As the exchange traded fund universe expands, first mover advantage, low fees and branding have contributed to the success of various fund providers.
The ETF industry is dominated by a group of money managers that have enjoyed a first-mover advantage. BlackRock’s iShares holds 40% of ETP assets and offers almost 300 products, writes Credit Suisse analyst Victor Lin in a research note.
State Street Global Advisors is the second largest ETF provider. The manager launched the first ETF, SPDR S&P 500 (NYSEArca: SPY); the first commodity ETF, SPDR Gold Shares (NYSEArca: GLD); and the first sector ETFs.
PowerShares has also experienced a first mover advantage in other major categories. The fund sponsor was the first to launch commodity ETFs outside of precious metals and the first to come out with the highly popular low-volatility strategy.

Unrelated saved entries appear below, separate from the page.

(** Where the pattern did not match before the substitution it does not
    match after it. *)
Lemma substitute_pin_no_new_match (v : str) (c : ascii) (s : str) :
  match_pin (c :: s) = None -> match_pin (c :: substitute_pin v s) = None.
Proof.
  apply match_pin_None_take. cbn [take]. f_equal.
  now apply substitute_pin_take.
Qed.

(** The literal alone, followed by no digit or dot, is kept. *)
Lemma substitute_pin_bare_literal (v s : str) :
  starts_version s = false ->
  substitute_pin v (pin_literal ++ s) = pin_literal ++ substitute_pin v s.
Proof.
  intros Hs.
  assert (H0 : match_pin (pin_literal ++ s) = None).
  { unfold match_pin. rewrite startswith_app, drop_app_length.
    destruct s as [|d s]; [reflexivity|]. simpl in *. now rewrite Hs. }
  unfold substitute_pin. generalize (pin_literal ++ v). intros repl. revert H0.
  unfold pin_literal, lit. cbn [list_ascii_of_string app].
  intros H0. rewrite sub_pin_keep by exact H0.
  repeat (rewrite sub_pin_keep by reflexivity). reflexivity.
Qed.

Lemma substitute_pin_keep (v : str) (c : ascii) (s : str) :
  match_pin (c :: s) = None ->
  substitute_pin v (c :: s) = c :: substitute_pin v s.
Proof. apply sub_pin_keep. Qed.

Lemma substitute_pin_replace (v s run rest : str) :
  pinned s run rest ->
  substitute_pin v s = pin_literal ++ v ++ substitute_pin v rest.
Proof.
  intros Hp. unfold substitute_pin.
  rewrite (sub_pin_replace _ _ _ _ Hp). now rewrite <- app_assoc.
Qed.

While these companies have capitalized on the first mover advantage, this is not guaranteed.
“First movers risk that the market may not be ready for a particular type of product,” Lin said.
For instance, the first actively managed ETFs to hit the market in 2008 did not immediately usher in a new active ETF boom.
More recently, the so-called fee war has fueled growing interest for cheaper strategies. For example, Vanguard has become known for its low-cost fund products, and now the firm is the fastest growing ETP issuer.